(** * sync_muk_projects: a shallow embedding of [bin/sync_muk_projects.py]

    The script is sequential glue around external collaborators (LDAP
    lookups, filesystem stats, provisioning methods of the user objects,
    the nagios reporter, the pid lock file).  Every call to a collaborator
    is recorded as an [event]; what the collaborator answers (a value or a
    raised exception) is read from a [world].  Python's exceptions are the
    error half of the [py] monad, so [try]/[except] blocks, unbound names
    and unbound locals can be followed statement by statement. *)

From Stdlib Require Import String List ZArith Bool Lia.
From ExtLib Require Import Structures.Monad Structures.MonadExc.
Import ListNotations.
Import MonadNotation.
Local Open Scope string_scope.
Local Open Scope list_scope.
Local Open Scope monad_scope.

(** ** Module-level constants (lines 38-44) *)

Definition NAGIOS_HEADER : string := "sync_muk_projects".
Definition NAGIOS_CHECK_FILENAME : string :=
  "/var/cache/" ++ NAGIOS_HEADER ++ ".nagios.json.gz".
Definition NAGIOS_CHECK_INTERVAL_THRESHOLD : Z := 24 * 60 * 60.
Definition SYNC_TIMESTAMP_FILENAME : string :=
  "/var/run/" ++ NAGIOS_HEADER ++ ".timestamp".
Definition SYNC_MUK_PROJECTS_LOGFILE : string :=
  "/var/log/" ++ NAGIOS_HEADER ++ ".log".
Definition SYNC_MUK_PROJECTS_LOCKFILE : string :=
  "/gpfs/scratch/user/" ++ NAGIOS_HEADER ++ ".lock".

(** Values of module-level names, as far as the script looks at them:
    string and integer constants, and objects (modules, classes, functions). *)
Inductive pyval : Type :=
| PyStr (s : string)
| PyInt (n : Z)
| PyObj.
□ □ □ □ □ □ □
=== Requirement ===
Tally the lines of the listing in which the string "names" appears, and state the tally alone.

=== Result of the task ===
2